Tales from a Dorkbook: First Quarter

Live yammering from a webdork, using actual words and punctuation marks.


* The game is on Fox today rather than CBS, which is awesome, because it means we get to hear from Jay Glazer instead of, well, whoever is on those CBS pre-game shows. I don't remember, honestly. So, in honor of Jay Glazer looking like a larger version of John Taylor, we will pay tribute to our departed post-game ranter** by following in his footsteps with a much dorkier version. I am not fit to trod in JT's footsteps, mainly because I am not agile enough to dodge all the discarded beer bottles, but here goes.

* Will someone please let the Cincinnati Bengals know that there is a fundamental disconnect between being filmed for national television shouting "We gonna hit them in the mouth" with extended whining about getting slobberknockered in the end zone. Does TO think that getting hit in the mouth - which, by definition - means that the helmet has been removed, or is that a cheap hit? Which body parts does TO consider "cheap" and which are "gonna hit them" worthy?

* Would JT say something like "slobberknockered"? How am I doin' so far?

* I should have copyrighted "Ratbirds" as a term for the Ravens back in 1996. Today, I thought of the term "Falcwads" for the "Falcons" and used it extensively in the chat room. That's pretty darn good, if I say so. It sounds sort of like something a lot dirtier but won't even get stopped by Scout's forum software. If the term Falcwads is not already in heavy rotation, it means that Panthers, Saints, and Buccaneers fans are sort of lame.

* I run the chat and post stories from OBR World Headquarters, for which I gave up my seat in the press box to Fred and Don. That means I have a chance to watch the game on TV while listening to the WTAM audio feed via my computer. The best thing about NFL Audiopass is that instead of hearing commercials, you listen to that awesome NFL films music during commercials. I can't conceive of watching the game any other way other than, um, being there.

* As the Falcons prepare to kick-off, the stands look half-empty. On the downside, it shows that a decade of crappy football chases away even the most dedicated fans. On the upside, the empty orange seats look like fall foliage, and really get me in the mood for some apple cider.


* The Browns first drive ended in a turnover, and the Falcons first drive is derailed by a Marcus Benard sack. There's no damage from the Hillis fumble, but I reminded of a radio show emailer who said that Hillis can't be tackled so teams will focus on ripping out the ball. Every time he puts that ball on the ground, that problem gets worse. Every team will be ripping away at that football by next week.

* Who is this Massiquon fellow?

* Most encouraging thing about the first drive. Solid bump and run coverage on Roddy White. Hard to tell from the TV, but it seems like there's more contact with the receiver inside of five yard than there has been in recent weeks.

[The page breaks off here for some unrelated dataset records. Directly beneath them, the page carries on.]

(** * rave-sync edge functions: request handlers over an external store

    A shallow embedding of the HTTP handlers under [supabase/functions]
    (events, lineups, artists, set-times, stages, group-schedules) and
    the properties their specification states about them.

    The handlers are TypeScript [async] functions that talk to two
    external collaborators: the authentication provider
    ([auth.getUser]) and the persistence store (the query builder
    returned by [supabaseClient.from]).  Each handler is embedded as a
    program in a small free monad whose effects are exactly those two
    calls; what the handler does with the answers is ordinary Rocq
    code.  A reference store interprets the queries where a property
    speaks about the rows that exist before and after a request. *)

From Stdlib Require Import String Ascii List ZArith Bool Lia DecimalString
  DecimalZ DecimalPos.
Import ListNotations.

Set Implicit Arguments.
Set Warnings "-register-all".

Local Open Scope string_scope.
Local Open Scope list_scope.

(* ================================================================== *)
(** * JavaScript built-ins used by the handlers                       *)
(* ================================================================== *)

Module JS.

(** [s.split('/')]: the pieces between the separators, so that a
    leading or trailing separator yields an empty piece. *)
Fixpoint split_slash (s : string) : list string :=
  match s with
  | EmptyString => [EmptyString]
  | String c rest =>
      if Ascii.eqb c "/"%char then EmptyString :: split_slash rest
      else match split_slash rest with
           | [] => [String c EmptyString]
           | piece :: pieces => String c piece :: pieces
           end
  end.

Fixpoint drop (n : nat) (s : string) : string :=
  match n, s with
  | O, _ => s
  | S n', String _ rest => drop n' rest
  | S _, EmptyString => EmptyString
  end.

(** [hay.includes(needle)] *)
Fixpoint includes (hay needle : string) : bool :=
  String.prefix needle hay ||
  match hay with
  | EmptyString => false
  | String _ rest => includes rest needle
  end.

(** [s.startsWith(p)] *)
Definition startsWith (s p : string) : bool := String.prefix p s.

(** [s.replace(pat, rep)] with a string pattern: only the first
    occurrence is replaced. *)
Fixpoint replace_first (pat rep s : string) : string :=
  if String.prefix pat s then rep ++ drop (String.length pat) s
  else match s with
       | EmptyString => EmptyString
       | String c rest => String c (replace_first pat rep rest)
       end.

(** ** Character classes *)

Definition is_digit (c : ascii) : bool :=
  let n := nat_of_ascii c in (48 <=? n)%nat && (n <=? 57)%nat.

Definition is_hex_digit (c : ascii) : bool :=
  let n := nat_of_ascii c in
  is_digit c || ((65 <=? n)%nat && (n <=? 70)%nat)
             || ((97 <=? n)%nat && (n <=? 102)%nat).

Definition is_octal_digit (c : ascii) : bool :=
  let n := nat_of_ascii c in (48 <=? n)%nat && (n <=? 55)%nat.

Definition is_binary_digit (c : ascii) : bool :=
  let n := nat_of_ascii c in (48 <=? n)%nat && (n <=? 49)%nat.

(** White space of the string-to-number grammar, restricted to the
    ASCII range: TAB, LF, VT, FF, CR and SPACE.  (A URL path name is
    ASCII, other characters arrive percent-encoded.) *)
Definition is_space (c : ascii) : bool :=
  let n := nat_of_ascii c in
  ((9 <=? n)%nat && (n <=? 13)%nat) || (n =? 32)%nat.

Fixpoint skip (p : ascii -> bool) (l : list ascii) : list ascii :=
  match l with
  | c :: rest => if p c then skip p rest else l
  | [] => []
  end.

Fixpoint take_while (p : ascii -> bool) (l : list ascii) : list ascii :=
  match l with
  | c :: rest => if p c then c :: take_while p rest else []
  | [] => []
  end.

Definition trim (l : list ascii) : list ascii :=
  rev (skip is_space (rev (skip is_space l))).

Definition all_chars (p : ascii -> bool) (l : list ascii) : bool :=
  forallb p l.

Definition nonempty {A} (l : list A) : bool :=
  match l with [] => false | _ => true end.

(** ** [Number(s)] is not [NaN]

    The grammar StringNumericLiteral of ECMA-262: optional white
    space around either nothing (the value is 0), a binary, octal or
    hexadecimal integer with its prefix and no sign, or an optionally
    signed decimal literal ([Infinity], digits with an optional
    fraction and exponent, or a fraction that starts with the dot). *)

Definition lower (c : ascii) : ascii :=
  let n := nat_of_ascii c in
  if (65 <=? n)%nat && (n <=? 90)%nat then ascii_of_nat (n + 32) else c.

(** ExponentPart, optional, followed by the end of the string. *)
Definition exponent_opt_then_end (l : list ascii) : bool :=
  match l with
  | [] => true
  | c :: rest =>
      if Ascii.eqb (lower c) "e"%char then
        let digits :=
          match rest with
          | s :: rest' =>
              if Ascii.eqb s "+"%char || Ascii.eqb s "-"%char
              then rest' else rest
          | [] => []
          end in
        nonempty digits && all_chars is_digit digits
      else false
  end.

Definition unsigned_decimal (l : list ascii) : bool :=
  if list_eq_dec ascii_dec l (list_ascii_of_string "Infinity") then true
  else
    let int_part := take_while is_digit l in
    let after_int := skip is_digit l in
    match after_int with
    | c :: rest =>
        if Ascii.eqb c "."%char then
          let frac := take_while is_digit rest in
          (nonempty int_part || nonempty frac)
          && exponent_opt_then_end (skip is_digit rest)
        else nonempty int_part && exponent_opt_then_end after_int
    | [] => nonempty int_part
    end.

Definition non_decimal_integer (l : list ascii) : bool :=
  match l with
  | z :: x :: digits =>
      Ascii.eqb z "0"%char && nonempty digits &&
      (let p := lower x in
       if Ascii.eqb p "x"%char then all_chars is_hex_digit digits
       else if Ascii.eqb p "o"%char then all_chars is_octal_digit digits
       else if Ascii.eqb p "b"%char then all_chars is_binary_digit digits
       else false)
  | _ => false
  end.

Definition str_numeric_literal (l : list ascii) : bool :=
  non_decimal_integer l ||
  match l with
  | c :: rest =>
      if Ascii.eqb c "+"%char || Ascii.eqb c "-"%char
      then unsigned_decimal rest
      else unsigned_decimal l
  | [] => false
  end.

(** [!isNaN(Number(s))] *)
Definition is_numeric (s : string) : bool :=
  match trim (list_ascii_of_string s) with
  | [] => true
  | l => str_numeric_literal l
  end.

(** [isNaN(Number(s))] *)
Definition isNaN_Number (s : string) : bool := negb (is_numeric s).

(** ** [parseInt(s)] without a radix

    Leading white space is skipped, a sign is read, a [0x] prefix
    selects base 16, and the longest prefix of digits is the value;
    [None] stands for [NaN].  The value is the integer the digits
    denote.  The engine returns the double nearest to it, which is
    that integer up to a magnitude of 2^53 and a rounded one beyond;
    the statements that depend on the value of a page or of a page
    size carry this bound ([Props.exact_in_doubles]). *)

Definition digit_value (c : ascii) : Z :=
  let n := Z.of_nat (nat_of_ascii c) in
  if is_digit c then (n - 48)%Z
  else if (97 <=? n)%Z then (n - 87)%Z
  else (n - 55)%Z.

Definition digits_value (radix : Z) (l : list ascii) : Z :=
  fold_left (fun acc c => (acc * radix + digit_value c)%Z) l 0%Z.

Definition parse_magnitude (l : list ascii) : option Z :=
  match l with
  | z :: x :: rest =>
      if Ascii.eqb z "0"%char && Ascii.eqb (lower x) "x"%char then
        let ds := take_while is_hex_digit rest in
        if nonempty ds then Some (digits_value 16 ds) else None
      else
        let ds := take_while is_digit l in
        if nonempty ds then Some (digits_value 10 ds) else None
  | _ =>
      let ds := take_while is_digit l in
      if nonempty ds then Some (digits_value 10 ds) else None
  end.

Definition parseInt (s : string) : option Z :=
  match skip is_space (list_ascii_of_string s) with
  | c :: rest =>
      if Ascii.eqb c "-"%char then option_map Z.opp (parse_magnitude rest)
      else if Ascii.eqb c "+"%char then parse_magnitude rest
      else parse_magnitude (c :: rest)
  | [] => None
  end.

(** ** Numbers

    The numbers the handlers compute with are page numbers, page
    sizes, row counts and offsets.  They are modelled as integers,
    with [None] for [NaN].  Sums, differences and products of
    doubles are the exact ones rounded, so JavaScript agrees with
    these definitions as long as the operands and the exact result
    have a magnitude of at most 2^53, and not beyond. *)

Definition num := option Z.

Definition num_sub (a b : num) : num :=
  match a, b with Some x, Some y => Some (x - y)%Z | _, _ => None end.

Definition num_add (a b : num) : num :=
  match a, b with Some x, Some y => Some (x + y)%Z | _, _ => None end.

Definition num_mul (a b : num) : num :=
  match a, b with Some x, Some y => Some (x * y)%Z | _, _ => None end.

(** The quotient of two integers rounded up: [Math.ceil(a / b)] for
    [b <> 0]. *)
Definition ceil_div (a b : Z) : Z := (- ((- a) / b))%Z.

(** [arr.slice(start, end)]: negative indices count from the end,
    [NaN] is 0, and both ends are clamped to the array. *)
Definition relative_index (len : Z) (i : num) : Z :=
  match i with
  | None => 0%Z
  | Some k => if (k <? 0)%Z then Z.max (len + k) 0 else Z.min k len
  end.

Definition slice {A} (l : list A) (start stop : num) : list A :=
  let len := Z.of_nat (List.length l) in
  let from := relative_index len start in
  let to := relative_index len stop in
  firstn (Z.to_nat (to - from)) (skipn (Z.to_nat from) l).

End JS.

(* ================================================================== *)
(** * JavaScript values                                               *)
(* ================================================================== *)

Module Json.

(** The values that travel through the handlers: request bodies,
    rows returned by the store, response bodies.  An object keeps its
    properties in insertion order. *)
Inductive value : Type :=
| VUndef
| VNull
| VBool (b : bool)
| VNum (z : Z)
| VNaN
| VInf (negative : bool)
| VStr (s : string)
| VArr (items : list value)
| VObj (fields : list (string * value)).

(** [!!v] *)
Definition truthy (v : value) : bool :=
  match v with
  | VUndef | VNull | VNaN => false
  | VBool b => b
  | VNum z => negb (z =? 0)%Z
  | VStr s => negb (String.eqb s "")
  | VInf _ | VArr _ | VObj _ => true
  end.

Definition of_num (n : JS.num) : value :=
  match n with Some z => VNum z | None => VNaN end.

Definition of_string_opt (s : option string) : value :=
  match s with Some x => VStr x | None => VNull end.

Fixpoint lookup (k : string) (fs : list (string * value)) : value :=
  match fs with
  | [] => VUndef
  | (k', v) :: rest => if String.eqb k k' then v else lookup k rest
  end.

(** [v.k] and [v[k]]: reading a property of [null] or [undefined]
    raises a TypeError ([None]); the handlers read own properties of
    objects only, so any other value has none. *)
Definition get_prop (v : value) (k : string) : option value :=
  match v with
  | VUndef | VNull => None
  | VObj fs => Some (lookup k fs)
  | _ => Some VUndef
  end.

Fixpoint remove (k : string) (fs : list (string * value))
  : list (string * value) :=
  match fs with
  | [] => []
  | (k', v) :: rest =>
      if String.eqb k k' then remove k rest else (k', v) :: remove k rest
  end.

(** [delete v.k] *)
Definition delete_prop (v : value) (k : string) : value :=
  match v with
  | VObj fs => VObj (remove k fs)
  | _ => v
  end.

(** Assignment of a property: an existing key keeps its place. *)
Fixpoint assign (k : string) (v : value) (fs : list (string * value))
  : list (string * value) :=
  match fs with
  | [] => [(k, v)]
  | (k', v') :: rest =>
      if String.eqb k k' then (k, v) :: rest else (k', v') :: assign k v rest
  end.

(** The own properties copied by [{...v}]; the values spread by the
    handlers are rows, and [null] or [undefined] spread to nothing. *)
Definition spread (v : value) : list (string * value) :=
  match v with
  | VObj fs => fs
  | _ => []
  end.

(** [Object.fromEntries]: later entries overwrite earlier ones. *)
Definition fromEntries (es : list (string * value)) : list (string * value) :=
  fold_left (fun acc e => assign (fst e) (snd e) acc) es [].

Definition string_of_Z (z : Z) : string :=
  DecimalString.NilZero.string_of_int (Z.to_int z).

(** [String(v)], as used for property keys and [toString()]. *)
Fixpoint to_string (v : value) : string :=
  match v with
  | VUndef => "undefined"
  | VNull => "null"
  | VBool true => "true"
  | VBool false => "false"
  | VNum z => string_of_Z z
  | VNaN => "NaN"
  | VInf true => "-Infinity"
  | VInf false => "Infinity"
  | VStr s => s
  | VArr items =>
      let item_string x :=
        match x with VUndef | VNull => "" | _ => to_string x end in
      String.concat "," (map item_string items)
  | VObj _ => "[object Object]"
  end.

(** [a === b] on values that come out of separate JSON documents:
    primitives compare by value, while two arrays or objects are
    never the same reference. *)
Definition strict_eq (a b : value) : bool :=
  match a, b with
  | VUndef, VUndef | VNull, VNull => true
  | VBool x, VBool y => Bool.eqb x y
  | VNum x, VNum y => (x =? y)%Z
  | VInf x, VInf y => Bool.eqb x y
  | VStr x, VStr y => String.eqb x y
  | _, _ => false
  end.

Definition is_primitive (v : value) : bool :=
  match v with
  | VArr _ | VObj _ => false
  | _ => true
  end.

(** SameValueZero, the key equality of [Map]: as [===] except that
    [NaN] equals itself. *)
Definition same_value_zero (a b : value) : bool :=
  match a, b with
  | VNaN, VNaN => true
  | _, _ => strict_eq a b
  end.

End Json.

(* ================================================================== *)
(** * Requests and responses                                          *)
(* ================================================================== *)

Module Http.
Import Json.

Second most encouraging thing - pressure on Matt Ryan during this first two sets of Falcons downs. That will make all the difference if it continues.

* Jerome Harrison gets some carries on the Browns third set of downs, but doesn't do much with them. Wallace and Cribbs bail him out, but John Abraham shows he still has some of "it" and beats Joe Thomas, of all people, for a sack.

* The first quarter features an impressive display of punting, or at least an impressive number of punts. Four punts in the first eight minutes of the game. We could be in line for 30 punts if this continues. We can hope.

* Note to Eric Wright: I know you've had a hard time recently, but you cannot arm tackle Michael Turner above the waist. Please make a note of it. I can't be any snottier than that because you came back and made a great play to knock the ball away from Roddy White.

* Amazing how quickly things can fall apart. Some very good secondary play all day, and then the Falcons run White underneath and he somehow runs free without someone to pick him up. Benard adds to that with the roughing penalty, and suddenly the Falcons are in the red zone.

* Kenyon Coleman gets called for unsportsmanlike conduct after tossing McClure down as the offensive lineman continued to block him after the play. The Falcons are now marching downfield because of the Browns brains, not their own brawn. The defense is a reflection of their coordinator, occasionally brilliant, occasionally doing things with their heart, not their head.

* The Browns mistakes put the Falcons at their six yard line as the quarter ends. Dumb, dumb, dumb. Keep your emotions in check, fellas.




** Bigger, better things. You know the drill. Not dead.